Last Friday, we looked at the vibrational modes of a string. Before I move on to the vibrational modes of a kalimba tine, let's let the idea of a mode really sink in.

Most vibrations or ways of moving on a string just don't work. The string doesn't respond. If you try to force the string to vibrate that way, the vibration gets confused and sort of damps itself out, and the energy gets shifted into other vibrations that DO work. Those vibrations that do work end up having an integral number of half-wavelengths that fit onto the string, and these vibrations can live on for thousands of vibrational cycles before they finally lose their energy to the world (that's how we hear them). These vibrations that work are called vibrational modes. The vibrational mode with the lowest frequency is called the fundamental mode, and we call the frequency at which it vibrates the "fundamental tone," or just the "fundamental." The frequencies of the higher modes are called "overtones" or "harmonics." The fundamental tone determines which pitch we hear, and the details of the overtones determine the coloring of the note, and will make one guitar sound different from another, or will make a guitar sound different from an oboe.

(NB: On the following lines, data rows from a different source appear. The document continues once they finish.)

(* ===== verification/WsDeflate.v ===== *)
(** * Compressed messages: the inflating and deflating contexts of frame.rs

    The history ring of an [InflateCtx] holds the last 32 KiB it wrote, so a
    decompressor dropped while idle can be rebuilt; a [DeflateCtx] writes what
    such a context reads. *)

From S2P Require Import Prelude Utf8 WsFrame WsFlate.

Local Open Scope Z_scope.

(** ** The last elements of a list *)

Lemma last_n_all {A} n (l : list A) : len l ≤ n → last_n n l = l.
Proof. intros H. unfold last_n. by replace (length l - Z.to_nat n)%nat with 0%nat by lia. Qed.

Lemma length_last_n {A} n (l : list A) : 0 ≤ n → len (last_n n l) = Z.min n (len l).
Proof. intros H. unfold last_n. rewrite length_drop. lia. Qed.

(** The last elements of [a ++ b] are those of [b] behind a long enough [a]. *)
Lemma last_n_app {A} n (a b : list A) : last_n n (last_n n a ++ b) = last_n n (a ++ b).
Proof.
  unfold last_n. rewrite !length_app, length_drop.
  destruct (decide (length a ≤ Z.to_nat n)%nat).
  - replace (length a - Z.to_nat n)%nat with 0%nat by lia. by rewrite drop_0, Nat.sub_0_r.
  - rewrite <-drop_app_le by lia. rewrite drop_drop. f_equal. lia.
Qed.

Lemma last_n_suffix {A} n (x a b : list A) :
  ∃ y, last_n n ((x ++ a) ++ b) = y ++ last_n n (a ++ b).
Proof.
  unfold last_n. rewrite <-app_assoc, (length_app x).
  set (k := length (a ++ b)). destruct (decide (k ≤ Z.to_nat n)%nat).
  - exists (drop (length x + k - Z.to_nat n) x).
    replace (k - Z.to_nat n)%nat with 0%nat by lia. by rewrite drop_app_le by lia.
  - exists []. rewrite drop_app_ge by lia. simpl. f_equal. lia.
Qed.

(** ** The history ring *)

Section deflate.
Context `{FL : Flate2}.

Definition ring (history : bytes) (head : Z) : bytes :=
  drop (Z.to_nat head) history ++ take (Z.to_nat head) history.

(** The ring only wraps once it is full. *)
Definition ring_ok (history : bytes) (head : Z) : Prop :=
  len history ≤ WINDOW ∧ 0 ≤ head < WINDOW ∧ (head = 0 ∨ len history = WINDOW).

Lemma ring_0 h : ring h 0 = h.
Proof. unfold ring. simpl. apply app_nil_r. Qed.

For a vibrating string, we saw that the overtones harmonize with the fundamental, a very lucky accident. The kalimba's overtones follow a different logic. The diagram below shows three figures for the first and second vibrational modes of the kalimba tine. The first vibrational mode is more or less what you would expect - like a dog wagging its tail, but up and down instead of back and forth. You start by pushing the tine down, and then it springs up, and back down, etc.

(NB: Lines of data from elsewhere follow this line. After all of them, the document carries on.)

(* ===== verification/DbCodec.v ===== *)
(** * The ordered key codec of the database

    [encode] writes a logical key and its duplicate so that plain byte order is
    the order of the table (the reverse of it for the tables with duplicates),
    and [decode] reads them back.  The relation [sep c u v], that [u] and [v]
    compare as [c] whatever follows them, carries both the order and the
    prefix-freeness the inversion of all bytes needs. *)

From S2P Require Import Prelude DbKeys.

Local Open Scope Z_scope.

(** ** Words that compare alike whatever follows *)

Definition sep (c : comparison) (u v : bytes) : Prop :=
  ∀ x y, bytes_cmp (u ++ x) (v ++ y) = then_with c (bytes_cmp x y).

Create HintDb sep.

Lemma then_with_assoc c d e : then_with (then_with c d) e = then_with c (then_with d e).
Proof. by destruct c. Qed.

Lemma sep_nil : sep Eq [] [].
Proof. by intros x y. Qed.

Lemma sep_byte a b : sep (a ?= b) [a] [b].
Proof. by intros x y. Qed.

Lemma sep_app c d u v u' v' :
  sep c u v → sep d u' v' → sep (then_with c d) (u ++ u') (v ++ v').
Proof. intros H1 H2 x y. by rewrite <-!app_assoc, H1, H2, then_with_assoc. Qed.

Lemma sep_lt_cons a b u v : a < b → sep Lt (a :: u) (b :: v).
Proof. intros Hab x y. cbn. by rewrite (proj2 (Z.compare_lt_iff a b)). Qed.

Lemma sep_gt_cons a b u v : b < a → sep Gt (a :: u) (b :: v).
Proof. intros Hab x y. cbn. by rewrite (proj2 (Z.compare_gt_iff a b)). Qed.

Lemma sep_same_cons c a u v : sep c u v → sep c (a :: u) (a :: v).
Proof. intros H x y. cbn. rewrite Z.compare_refl. apply H. Qed.

Lemma sep_cmp c u v : sep c u v → bytes_cmp u v = c.
Proof. intros H. specialize (H [] []). rewrite !app_nil_r in H. rewrite H. by destruct c. Qed.

Lemma sep_eq u v : sep Eq u v → u = v.
Proof. intros H%sep_cmp. by apply cmp_eq_iff in H. Qed.

#[export] Hint Resolve sep_nil sep_byte sep_lt_cons sep_gt_cons sep_same_cons : sep.
(* ===== verification/DbIndex.v ===== *)
(** * Typed index entries: crates/wok-db/src/index.rs

    A scan of a historical index reads the timestamp and the local id of a row
    directly from its physical key.  The definitions translate both readers,
    the one that reuses the prefix of the seek key included; the theorems show
    that an entry read directly answers every question as the entry of the
    decoded row does. *)

From S2P Require Import Prelude DbKeys DbCodec.

Local Open Scope Z_scope.

Inductive Prefix : Type :=
| PLogical (b : bytes)
| InvertedEscaped (b : bytes).

Inductive LocalId : Type :=
| LInteger (id : Z)
| LLogical (b : bytes).

Record IndexEntry : Type := mkIndexEntry {
  ie_created_at : option Z;
  ie_local_id : LocalId;
  ie_prefix : Prefix;
  ie_kind : option Z;
}.

Definition from_logical (key value : bytes) : IndexEntry :=
  let '(prefix, created_at) :=
    match parse_key_string_u64 key with
    | Ok (prefix, time) => (prefix, Some time)
    | Err _ => (key, None)
    end in
  mkIndexEntry created_at (LLogical value) (PLogical prefix) None.

Definition local_id (e : IndexEntry) : result DbError Z :=
  match ie_local_id e with
  | LInteger id => Ok id
  | LLogical b => u64_from_ne_checked b
  end.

The second mode has a part of the tine which starts out down and part which starts out up, and these trade places. In the case of the guitar string, the second mode has a vibrational frequency which is twice the fundamental frequency. However, in the case of the kalimba tine, the second mode (or the first overtone) has a vibrational frequency which is about 6.3 times higher than the fundamental tone. (On a string, the first overtone is 2 times higher in frequency, which is one octave - 4 times would be two octaves, and this is getting close to 8 times higher, or 3 octaves). Why is this? Well, the first mode vibrates in a way such that you are getting only about a quarter of a full wavelength of the vibration, and the second mode is getting close to a full wavelength of the vibration (that gives us a factor of 4, which is getting close to 6.3 - in physics or mathematics, we call that a "hand waving explanation", because it might give you the flavor of the answer, but it isn't the whole answer, and if the person doing the explaining waves their hands quickly while talking, it may be that nobody actually notices that the answer has not been adaquately explained).

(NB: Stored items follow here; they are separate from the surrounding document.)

Definition key_ordered_step (t : RwTxn) (dbi build : Z) (pass : TagKindBulkPass) (through : Z)
    (limits : StepLimits) : result DbError (RwTxn * (StepWork * Z * option TagKindBulkPass)) :=
  o ← get t build PASS_CURSOR_KEY;
  let position := raw ← o; read_cursor raw in
  n ← entries t (d_event_tag dbis);
  '(b, walked_to_end) ← loop (pass_round limits dbi) out_of_fuel (S (Z.to_nat n))
     (mkPassLoop t position (mkStepWork 0 0) 0);
  let pass := mkBulkPass (bp_target pass) (bp_visited pass + pl_visited b) in
  if walked_to_end : bool then
    let indexed_through := Z.max (bp_target pass) through in
    t ← clear (pl_txn b) build;
    t ← set_marker t dbi INDEXED_THROUGH_KEY indexed_through;
    Ok (t, (pl_work b, indexed_through, None))
  else
    t ← match pl_position b with
        | Some (key, lev_id) =>
            '(t, _) ← put (pl_txn b) build PASS_CURSOR_KEY (key ++ to_ne_bytes lev_id) 0; Ok t
        | None => Ok (pl_txn b)
        end;
    t ← write_pass t build pass;
    Ok (t, (pl_work b, through, Some pass)).

(** ** Steps in local-id order *)

Definition local_chunk_cb (st : list (Z * list bytes) * option DbError) (key value : bytes)
    : list (Z * list bytes) * option DbError * bool :=
  let '(chunk, error) := st in
  let event := lev_id ← u64_from_ne_checked key;
               v ← map_err DbEvent (PackedEventView_new value);
               Ok (lev_id, tag_kind_keys v) in
  let '(chunk, error) :=
    match event with
    | Ok event => (chunk ++ [event], error)
    | Err err => (chunk, Some err)
    end in
  (chunk, error, is_none error && (length chunk <? STEP_CHUNK)%nat).

Record LocalLoop : Type := mkLocalLoop {
  ll_txn : RwTxn;
  ll_work : StepWork;
  ll_done : Z;
  ll_checks : Z;
  ll_walked : bool;
}.

Fixpoint local_chunk (limits : StepLimits) (b : LocalLoop) (chunk : list (Z * list bytes))
    : result DbError (LocalLoop * bool) :=
  match chunk with
  | [] => Ok (b, false)
  | (lev_id, keys) :: chunk =>
      t ← put_tag_kind_entries (ll_txn b) lev_id keys;
      let work := mkStepWork (sw_entries (ll_work b) + len keys) (sw_prepared (ll_work b)) in
      let b := mkLocalLoop t work lev_id (ll_checks b + 1) (ll_walked b) in
      if reached limits (ll_checks b) (sw_entries work) then Ok (b, true)
      else local_chunk limits b chunk
  end.

Definition local_round (limits : StepLimits) (b : LocalLoop) : result DbError (LocalLoop + LocalLoop) :=
  if ll_walked b then Ok (inr b)
  else
    '(st, at_end) ← foreach_full (ll_txn b) (d_event dbis)
      (to_ne_bytes (sat_add U64_MAX (ll_done b) 1)) [] false local_chunk_cb ([], None);
    let '(chunk, error) := st in
    match error with
    | Some error => Err error
    | None =>
        let work := mkStepWork (sw_entries (ll_work b)) (sw_prepared (ll_work b) + len chunk) in
        '(b, stop) ← local_chunk limits (mkLocalLoop (ll_txn b) work (ll_done b) (ll_checks b) (ll_walked b)) chunk;
        if stop : bool then Ok (inr b)
        else Ok (inl (mkLocalLoop (ll_txn b) (ll_work b) (ll_done b) (ll_checks b) at_end))
    end.

Definition local_id_step (t : RwTxn) (dbi through high : Z) (limits : StepLimits)
    : result DbError (RwTxn * (StepWork * Z)) :=
  n ← entries t (d_event dbis);
  b ← loop (local_round limits) out_of_fuel (S (S (Z.to_nat n)))
        (mkLocalLoop t (mkStepWork 0 0) through 0 (high <=? through));
  let indexed_through := Z.max (if ll_walked b then high else ll_done b) through in
  t ← (if decide (indexed_through ≠ through) then set_marker (ll_txn b) dbi INDEXED_THROUGH_KEY indexed_through
       else Ok (ll_txn b));
  Ok (t, (ll_work b, indexed_through)).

By the way, the third vibrational mode of a kalimba tine will have a vibrational frequency that is 17.55 times higher, which is more than 4 octaves high.

So, numbers like 6.3 and 17.55 result in overtones which are not at all related to the western scale and which do not "harmonize" with the fundamental tone. I would argue that the western scale grew out of the harmonics one gets from strings and vibrating columns of air (flutes). Here's an idea: could African scales have grown out of the overtones one gets with the kalimba tines? Possibly, but I do not actually hear the overtones of the kalimba tines as distinct notes. Their anharmonic nature does not sound dissonant for three reasons: first, the harmonics are so high above the fundamental, and our ears can accept "dissonant" notes better if they are very far apart (ie, a major 7th sounds fine, and a flat 2nd sound very bad). Second, the overtones are so high that they might actually be out of our hearing range. Take the note A 440 Hz played on a kalimba tine; it's 2nd overtone is 17.55 times higher, or 7722 Hz. OK, it's not out of range for people with good hearing (20,000 Hz is the limit for the human ear), but older people won't hear it so well. And the upper kalimba notes will have 2nd overtones, which are out of hearing range. Third, these high frequency overtones die out much faster than the fundamental tone, so they flavor the "attack" of the note, and what is left later is a nice pure tone dominated by the fundamental.